───── RECORDS SUPPLIED ─────

(** * CHEDS analytics dashboard: loading, session registry and aggregation

    A shallow embedding of [cheds_analytics_dashboard.py]: the start-up
    loader, [auto_load_csv_files], the upload loop of [main], the summary
    computations of [display_overview] and the inline aggregations of the
    domain views.

    Conventions.
    - Python [str] is [string]; [len(...)] is a [nat]; the session dictionary
      [st.session_state.datasets] is a [gmap string Dataset].
    - [pd.read_csv] is a call into pandas: a file is modelled by its name
      together with the outcome pandas gives for its bytes (a table or a
      raised exception).
    - Python floats are modelled by exact rationals ([Q], compared with
      [Qeq]/[Qle]); rounding is not part of the model.
    - A column has the dtype pandas infers from its cells: [int64] sums
      wrap around at 64 bits, [float64] sums skip missing cells, [object]
      sums add Python objects.
    - What the user enters in a widget is an input of the function that
      models the code after the widget.
    - A raised exception is the [Raise] constructor of [result]. *)

From Stdlib Require Import QArith Ascii String.
From stdpp Require Import gmap strings list fin_maps sorting.

Local Open Scope string_scope.
Local Open Scope list_scope.
Local Open Scope nat_scope.
(* ================================================================== *)
(** ** A concrete deployment, to run the engine on

    Stand-ins for the collaborators: a flat grid whose unit is one
    kilometre in place of geolib, and an in-memory store that answers the
    query of [findCompatibleDonors] the way the database does. *)

Definition gridDistance (p q : GeoPoint) : Z :=
  Qfloor ((Qabs (latitude p - latitude q) + Qabs (longitude p - longitude q))
          * 1000).

Definition UserRole_eqb (a b : UserRole) : bool :=
  match a, b with
  | DONOR, DONOR | VOLUNTEER, VOLUNTEER | ADMIN, ADMIN => true
  | _, _ => false
  end.

Definition UserStatus_eqb (a b : UserStatus) : bool :=
  match a, b with
  | ACTIVE, ACTIVE | BLOCKED, BLOCKED | PENDING, PENDING => true
  | _, _ => false
  end.

Definition metresFrom (centre : Coordinates) (u : User) : Z :=
  gridDistance
    {| latitude := snd centre; longitude := fst centre |}
    {| latitude := snd (coordinates u); longitude := fst (coordinates u) |}.

(** [$in], [$nin] and equality; then [$near] with [$maxDistance], nearest
    first. *)
Definition storeFind (docs : list User) (q : UserQuery) : Promise (list User) :=
  let selected :=
    filter
      (fun u =>
         existsb (UserRole_eqb (role u)) (queryRoles q)
         && UserStatus_eqb (status u) (queryStatus q)
         && includes (queryBloodGroups q) (bloodGroup u)
         && match queryExcludedIds q with
            | Some ids => negb (existsb (String.eqb (user_id u)) ids)
            | None => true
            end)
      docs in
  match queryNear q with
  | None => Resolved selected
  | Some (centre, Num maxMetres) =>
      Resolved
        (sortWith
           (fun a b => Num (inject_Z (metresFrom centre a - metresFrom centre b)))
           (filter
              (fun u => Qle_bool (inject_Z (metresFrom centre u)) maxMetres)
              selected))
  | Some (_, NaN) => Rejected "$maxDistance must be a number"
  end.

Definition quietLog (q : ActivityQuery) : Promise (list ActivityLogEntry) :=
  Resolved [].

Definition brokenLog (q : ActivityQuery) : Promise (list ActivityLogEntry) :=
  Rejected "activity log unavailable".

Definition brokenStore (q : UserQuery) : Promise (list User) :=
  Rejected "connection lost".

(** 1 June 2024, 00:00 UTC, and a number of days before it. *)
Definition demoNow : Z := 1717200000000.
Definition daysAgo (n : Z) : Z := demoNow - n * msPerDay.

Definition demoDonor (id : string) (g : BloodGroup) (c : Coordinates)
  (last born : option Z) : User :=
  {| user_id := id; name := "Donor " ++ id; email := id ++ "@example.org";
     phone := None; bloodGroup := g; dateOfBirth := born; coordinates := c;
     role := DONOR; status := ACTIVE; lastDonationDate := last |}.

Definition demoRequest (g : BloodGroup) (u : UrgencyLevel) : BloodRequest :=
  {| request_id := "665a00000000000000000001";
     requestBloodGroup := g;
     urgencyLevel := u;
     requestCoordinates := (0, 0)%Q;
     district := "Dhaka";
     requesterId := "665a00000000000000000002" |}.

(** One O- donor 30 km from the request. *)
Definition farDonor : User :=
  demoDonor "far" O_NEGATIVE (30, 0)%Q None None.

Definition oneRequest (requestId : string) : Promise (option BloodRequest) :=
  if String.eqb requestId "665a00000000000000000001"
  then Resolved (Some (demoRequest O_NEGATIVE LOW))
  else Resolved None.

Definition acceptUpdate (requestId : string) (matches : list DonorMatch)
  (updatedAt : Z) : Promise unit := Resolved tt.
Definition acceptAlert (requestId : string) (ids : list string) : Promise unit :=
  Resolved tt.
Definition acceptBulk (n : BulkNotification) : Promise unit := Resolved tt.

(** The request of [oneRequest] is of low urgency: 15 km. The donor is 30 km
    away, inside the 50 km the caller asks for. *)
Definition theRequestId : string := "665a00000000000000000001".

(** C2, at a failing input. Radius expansion is meant to search again with
    the radius the caller supplies. With a compatible donor 30 km from a
    low-urgency request, expanding to 50 km still searches within the 15 km
    of the urgency level and returns no match, where the search with the
    supplied radius returns the donor. *)
Theorem expandSearchRadius_ignores_newRadius :
  expandSearchRadius gridDistance (storeFind [farDonor]) quietLog oneRequest
    acceptUpdate acceptAlert acceptBulk demoNow theRequestId 50
  = Resolved []
  /\ exists donorMatch,
      expandSearch_spec gridDistance (storeFind [farDonor]) quietLog demoNow
        (demoRequest O_NEGATIVE LOW) 50
      = Resolved [donorMatch]
      /\ donorId donorMatch = "far".
Proof.
  split.
  - vm_compute. reflexivity.
  - eexists. split; vm_compute; reflexivity.
Qed.

(** C5 as it is stated, for the read of the donor population: a failure of
    the read is the failure of the matching run. *)
Definition populationFailureSurfaces
  (getDistance : GeoPoint -> GeoPoint -> Z)
  (userCollection_find : UserQuery -> Promise (list User))
  (activityLog_find : ActivityQuery -> Promise (list ActivityLogEntry))
  : Prop :=
  forall (now : Z) (request : BloodRequest) (e : JSError),
    userCollection_find (queryOf (criteriaOf request)) = Rejected e ->
    findOptimalDonors getDistance userCollection_find activityLog_find
      now request
    = Rejected e.

(** With a store that cannot be read, the run resolves with the empty list
    instead of failing. *)
Lemma population_failure_not_surfaced :
  ~ populationFailureSurfaces gridDistance brokenStore quietLog.
Proof.
  intros H.
  specialize (H demoNow (demoRequest O_NEGATIVE CRITICAL) "connection lost"
                eq_refl).
  vm_compute in H. discriminate H.
Qed.

Lemma read_failures_are_caught_witness :
  findOptimalDonors gridDistance brokenStore brokenLog demoNow
    (demoRequest O_NEGATIVE CRITICAL)
  = Resolved []
  /\ getResponseHistory brokenLog "far" = Resolved defaultResponseHistory.
Proof.
  destruct (read_failures_are_caught gridDistance brokenStore brokenLog
              demoNow (demoRequest O_NEGATIVE CRITICAL)) as (Hstore & Hlog & _).
  split.
  - apply (Hstore "connection lost"). reflexivity.
  - apply (Hlog "far" "activity log unavailable"). left. reflexivity.
Defined.

(** An O+ donor does not serve an O- request: score 0. *)
Lemma calculateMatchScore_bounds_witness :
  calculateMatchScore gridDistance quietLog demoNow
    (demoDonor "near" O_POSITIVE (3, 0)%Q None None)
    (demoRequest O_NEGATIVE CRITICAL)
  = Resolved (Num 0).
Proof.
  apply (proj2 (calculateMatchScore_bounds gridDistance quietLog demoNow
                  (demoDonor "near" O_POSITIVE (3, 0)%Q None None)
                  (demoRequest O_NEGATIVE CRITICAL))).
  reflexivity.
Defined.

(** A donor who gave 10 days ago; one aged 70 who gave 200 days ago; one
    aged 30 who gave 91 days ago. *)
Definition recentDonor : User :=
  demoDonor "recent" O_NEGATIVE (1, 0)%Q (Some (daysAgo 10)) None.
Definition elderDonor : User :=
  demoDonor "elder" O_NEGATIVE (2, 0)%Q (Some (daysAgo 200))
    (Some (daysAgo (70 * 365 + 20))).
Definition readyDonor : User :=
  demoDonor "ready" O_NEGATIVE (4, 0)%Q (Some (daysAgo 91))
    (Some (daysAgo (30 * 365 + 100))).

─────

TASK GOAL →
Each line of the listing that includes the word "exception" should be copied out.

TASK SOLUTION →
      raised exception).
    - A raised exception is the [Raise] constructor of [result]. *)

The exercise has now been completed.